(** X13. When the device has room for a part of the new card's encoding
    only, [SaveNewCard] leaves that part at the end of the record file and
    stops the application; the program then does not start on this file any
    more: [LoadDeck] fails at the part with [io.ErrUnexpectedEOF], and
    [main] prints the error and exits with status 1. *)
Theorem short_write_breaks_restart (apiKey env model text zh py cardJSON : string)
    (a : App) (w : World) :
  Translate (service w) (ai a) text = Ok (zh, py) ->
  json.MarshalFlashcard (newCardOver (Deck a) text zh py) = Ok cardJSON ->
  (forall x, os.files (fs w) !! FlashcardsFile a = Some x ->
             os.readable x = true /\ os.writable x = true) ->
  (0 < os.free (fs w) < String.length cardJSON)%nat ->
  persisted a w ->
  Forall (fun c => goint.min_int <= ID c <= goint.max_int) (Deck a) ->
  effectiveKey apiKey env <> EmptyString -> model <> EmptyString ->
  exists a' w',
    SaveNewCard text a w = Ret (a', w')
    /\ tview.stopped (Application a') = true
    /\ stdout w'
       = (stdout w ++ [("Error writing new card to file:"%string,
                        Some (OSError os.ErrNoSpace))])%list
    /\ content (FlashcardsFile a) (fs w')
       = (content (FlashcardsFile a) (fs w)
          ++ os.take (os.free (fs w)) cardJSON)%string
    /\ main apiKey env (FlashcardsFile a) model w'
       = Some (Ret (Exit 1,
                    Println "Error loading deck:" (Some (JSONError json.ErrUnexpectedEOF))
                      w')).
Proof.
  intros Ht Hm Hx Hn Hp Hids Hk Hmod.
  destruct (short_write_then_open (FlashcardsFile a) (cardJSON ++ nl) (fs w) Hx)
    as (f1 & f2 & Ho & Hw & Hopen).
  { rewrite length_append. lia. }
  destruct (Decode_cut _ cardJSON (os.free (fs w)) Hm Hn) as (t & Htake & Hd).
  eexists _, _. split.
  { unfold SaveNewCard. rewrite Ht. unfold newCardOver in *.
    cbn [FlashcardsFile withDeck]. rewrite Ho, Hm, Hw. reflexivity. }
  split; [reflexivity |]. split; [reflexivity |]. split.
  { simpl. unfold content at 1. unfold os.Open in Hopen.
    destruct (os.files f2 !! FlashcardsFile a) as [x |]; [| discriminate].
    destruct (os.readable x); [| discriminate]. injection Hopen as ->.
    rewrite <- (take_append _ cardJSON nl) by lia. reflexivity. }
  rewrite Hp, Htake in Hopen.
  destruct (reads_recordLines_then (Deck a) (String "{" t) Hids EmptyString eq_refl)
    as (b' & Hb' & Hr).
  eapply main_load_error; [exact (NewApp_Ret _ _ Hk Hmod) |].
  eapply LoadDeck_decode_error.
  - exact Hopen.
  - exact Hr.
  - unfold json.More, json.peek. rewrite (skipSpace_blank b' _ Hb'). reflexivity.
  - exact Hd.
Qed.

Lemma short_write_breaks_restart_witness :
  exists a' w',
    SaveNewCard "Hello" sampleApp (sampleWorld sampleFile 20 (replyWith "你好" "Nǐ hǎo"))
    = Ret (a', w')
    /\ Deck a' = [dog; cat; mkFlashcard 3 "Hello" "你好" "Nǐ hǎo"]
    /\ main "key" "" "flashcards.jsonl" "gpt-4o-mini" w'
       = Some (Ret (Exit 1,
                    Println "Error loading deck:" (Some (JSONError json.ErrUnexpectedEOF))
                      w')).
Proof.
  destruct (short_write_breaks_restart "key" "" "gpt-4o-mini" "Hello" "你好" "Nǐ hǎo"
              (recordJSON (mkFlashcard 3 "Hello" "你好" "Nǐ hǎo"))
              sampleApp (sampleWorld sampleFile 20 (replyWith "你好" "Nǐ hǎo")))
    as (a' & w' & E & _ & _ & _ & Em).
  - vm_compute. reflexivity.
  - vm_compute. reflexivity.
  - intros x. vm_compute. intros [= <-]. split; reflexivity.
  - vm_compute. lia.
  - vm_compute. reflexivity.
  - repeat constructor; vm_compute; discriminate.
  - discriminate.
  - discriminate.
  - exists a', w'. split; [exact E |]. split; [| exact Em].
    vm_compute in E. injection E as <- _. reflexivity.
Defined.

(** ** Identifiers that are not in sequence *)

(** X14. [SaveNewCard] numbers the new card by the length of the deck and
    does not look at the identifiers in use: over a deck that has a card
    with the identifier [len(Deck)+1] already, it saves a second card with
    this identifier, in the deck and in the file. *)
Theorem SaveNewCard_repeats_id (text zh py cardJSON : string) (c : Flashcard)
    (a : App) (w : World) :
  Translate (service w) (ai a) text = Ok (zh, py) ->
  json.MarshalFlashcard (newCardOver (Deck a) text zh py) = Ok cardJSON ->
  appendable (FlashcardsFile a) (cardJSON ++ nl) (fs w) ->
  0 <= CurrentCardIdx a <= goint.len (Deck a) ->
  In c (Deck a) -> ID c = goint.add (goint.len (Deck a)) 1 ->
  exists a' w',
    SaveNewCard text a w = Ret (a', w')
    /\ Deck a' = (Deck a ++ [newCardOver (Deck a) text zh py])%list
    /\ ID (newCardOver (Deck a) text zh py) = ID c
    /\ ~ NoDup (ID <$> Deck a')
    /\ content (FlashcardsFile a) (fs w')
       = (content (FlashcardsFile a) (fs w) ++ cardJSON ++ nl)%string.
Proof.
  intros Ht Hm Ha Hi Hc Hid.
  destruct (SaveNewCard_saved text zh py cardJSON a w Ht Hm Ha Hi)
    as (view & f2 & E & Hf & _).
  eexists _, _. split; [exact E |]. split; [reflexivity |].
  split; [symmetry; exact Hid |]. split; [| exact Hf].
  cbn [Deck SetText withApplication withDeck]. rewrite fmap_app.
  intros Hnd. apply NoDup_app in Hnd as (_ & Hdis & _).
  apply (Hdis (ID c)).
  - apply list_elem_of_fmap_2. now apply list_elem_of_In.
  - cbn [fmap list_fmap newCardOver ID]. rewrite Hid. apply list_elem_of_In. now left.
Qed.
(** * ataqv web viewer: data transforms and legend selection state

    A shallow embedding of the coordination core of [src/web/js/ataqv.js]:
    the legend selection state ([legendItemState] and the functions that
    write it), the data providers of the four line plots, and the data, the
    per-sample aggregates and the x-axis domain of the scatter plot.

    Conventions of the embedding.
    - JavaScript numbers are IEEE doubles; they are modelled as exact
      rationals ([Q]) and compared with [==].  [Math.sqrt] is the real
      square root, applied to the image of a rational in [R].
    - A property that may be missing from the JSON document is an [option].
    - A property access on [undefined] raises a [TypeError]; code that can
      do so returns a [result].
    - [configuration.metrics] and [result.series] are JavaScript objects used
      as dictionaries keyed by experiment ID: [gmap string _].
    - [legendItemState] and [samples] are ES6 [Map]s, which keep their
      entries in insertion order: association lists.
    - The DOM (containers, select boxes, SVG) is not modelled; the values the
      code reads from it ([resolution], [yAxisSource], the sample of the
      clicked legend item) are parameters. *)

From Stdlib Require Import QArith Qabs Qminmax Qpower Qreals Reals Lra Lia.
From Stdlib Require Lqa.
From Stdlib Require Import Ascii.
From stdpp Require Import gmap strings list sorting.

Close Scope R_scope.
Close Scope Q_scope.
Local Open Scope Z_scope.
Local Open Scope nat_scope.

(** ** JavaScript primitives *)

Module Js.

(** The only exception the modelled code can raise. *)
Inductive exn := TypeError.

Inductive result (A : Type) :=
| Ok (a : A)
| Throw (e : exn).
Arguments Ok {A} a.
Arguments Throw {A} e.

#[export] Instance result_ret : MRet result := fun A a => Ok a.
#[export] Instance result_bind : MBind result := fun A B k r =>
  match r with
  | Ok a => k a
  | Throw e => Throw e
  end.

(** A [for] loop whose body may throw: the state is threaded through the
    iterations in order and the first exception ends the loop. *)
Fixpoint for_each {S I} (body : S -> I -> result S) (s : S) (l : list I) : result S :=
  match l with
  | [] => Ok s
  | i :: l' => s' ← body s i; for_each body s' l'
  end.

(** [o.p] where [o] may be [undefined]: a [TypeError] if it is. *)
Definition deref {A} (o : option A) : result A :=
  match o with
  | Some a => Ok a
  | None => Throw TypeError
  end.

(** [a || b] on strings: the empty string and [undefined] are falsy. *)
Definition or_else (a : option string) (b : string) : string :=
  match a with
  | Some s => if decide (s = "") then b else s
  | None => b
  end.

(** Truthiness of an optional string, as tested by [if (... && s)]. *)
Definition truthy (a : option string) : option string :=
  match a with
  | Some s => if decide (s = "") then None else Some s
  | None => None
  end.

(** [v || 0] on a number. *)
Definition or_zero (v : Q) : Q := if Qeq_bool v 0 then 0%Q else v.

(** [a > b] and [a < b] on numbers. *)
Definition gt (a b : Q) : bool := negb (Qle_bool a b).
Definition lt (a b : Q) : bool := negb (Qle_bool b a).

(** [a / b] on numbers; [None] stands for a result that is not finite
    ([NaN], [Infinity]). *)
Definition div (a b : Q) : option Q :=
  if Qeq_bool b 0 then None else Some (a / b)%Q.

(** [fl % resolution == 0] for an index [fl] and an integer [resolution]:
    the remainder has the sign of the dividend, and [fl % 0] is [NaN], which
    equals nothing (as does [fl % NaN]: an unparsable resolution behaves
    like [0] here). *)
Definition divides (resolution : Z) (fl : nat) : bool :=
  if (resolution =? 0)%Z then false else (Z.rem (Z.of_nat fl) resolution =? 0)%Z.

(** [Array.prototype.sort()] on strings: by character code, which is the
    order of [String.leb] on the ASCII identifiers a metrics file has. *)
Definition string_le (a b : string) : Prop := String.leb a b = true.
#[export] Instance string_le_dec a b : Decision (string_le a b).
Proof. unfold string_le. apply _. Defined.
Definition sort (l : list string) : list string := merge_sort string_le l.

(** [Object.keys(o)]. *)
Definition keys {A} (o : gmap string A) : list string := (map_to_list o).*1.

End Js.

Import Js.

(** ** ES6 [Map] as an insertion-ordered association list *)

Module JsMap.
Section JsMap.
Context {K V : Type} `{EqDecision K}.

(** [new Map()]. *)
Definition empty : list (K * V) := [].
(** The page numbers the pagination bar offers: [1 .. totalPages]. *)
Definition pageNumbers (pages : Z) : list Z :=
  map (fun index => Z.of_nat index + 1)%Z (seq 0 (Z.to_nat pages)).

(** The dashboard shows what is stored: the listing is the stored
    collection, the filtered view is the search applied to the listing, the
    spinner is off and the page index lies in [1 .. max(1, totalPages)]. *)
Definition dashboardConsistent (toLowerCase : string -> string)
  (st : Dashboard) (ls : LocalStorage) : Prop :=
  dash_registrants st = collection ls /\
  dash_filteredRegistrants st
    = filteredRegistrants toLowerCase (dash_registrants st) (dash_searchTerm st) /\
  dash_isLoading st = false /\
  (1 <= dash_currentPage st <= Z.max 1 (dash_totalPages st))%Z.

(** ** src/contexts/AuthContext.tsx: the provider as a state machine *)

Inductive AuthEvent : Type :=
  | EvLogin (username_ password : string)
  | EvLogout
  | EvRestart.

Definition authStep (ev : AuthEvent) (st : AuthState) (ls : LocalStorage)
  : AuthState * LocalStorage :=
  match ev with
  | EvLogin u p => let '(_, st1, ls1) := login u p st ls in (st1, ls1)
  | EvLogout => logout st ls
  | EvRestart => (restart ls, ls)
  end.

Fixpoint authRun (evs : list AuthEvent) (st : AuthState) (ls : LocalStorage)
  : AuthState * LocalStorage :=
  match evs with
  | [] => (st, ls)
  | ev :: evs' => let '(st1, ls1) := authStep ev st ls in authRun evs' st1 ls1
  end.

(** ** components/RegistrationForm and src/components/EditRegistrant.tsx *)

(** [z.infer<typeof registrationSchema>], the same shape as
    [EditFormValues]: the six validated fields. *)
Record FormValues : Type := mkFormValues {
  values_fullName : string;
  values_email : string;
  values_phone : string;
  values_address : string;
  values_gender : Gender;
  values_dateOfBirth : string
}.

(** [{ ...data, photoData }] *)
Definition registrantData (data : FormValues) (photoData_ : string)
  : RegistrantFormData :=
  {| data_fullName := values_fullName data;
     data_email := values_email data;
     data_phone := values_phone data;
     data_address := values_address data;
     data_gender := values_gender data;
     data_dateOfBirth := values_dateOfBirth data;
     data_photoData := Some photoData_;
     data_photo := None |}.

Record RegistrationFormState : Type := mkRegistrationFormState {
  reg_photoData : string;
  reg_isSubmitting : bool;
  reg_submitSuccess : bool
}.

====

## ASSIGNED TASK:
Extract every line containing the string "does" from the data above.

## RESPONSE AREA:
    stops the application; the program then does not start on this file any
    does not look at the identifiers in use: over a deck that has a card
    equals nothing (as does [fl % NaN]: an unparsable resolution behaves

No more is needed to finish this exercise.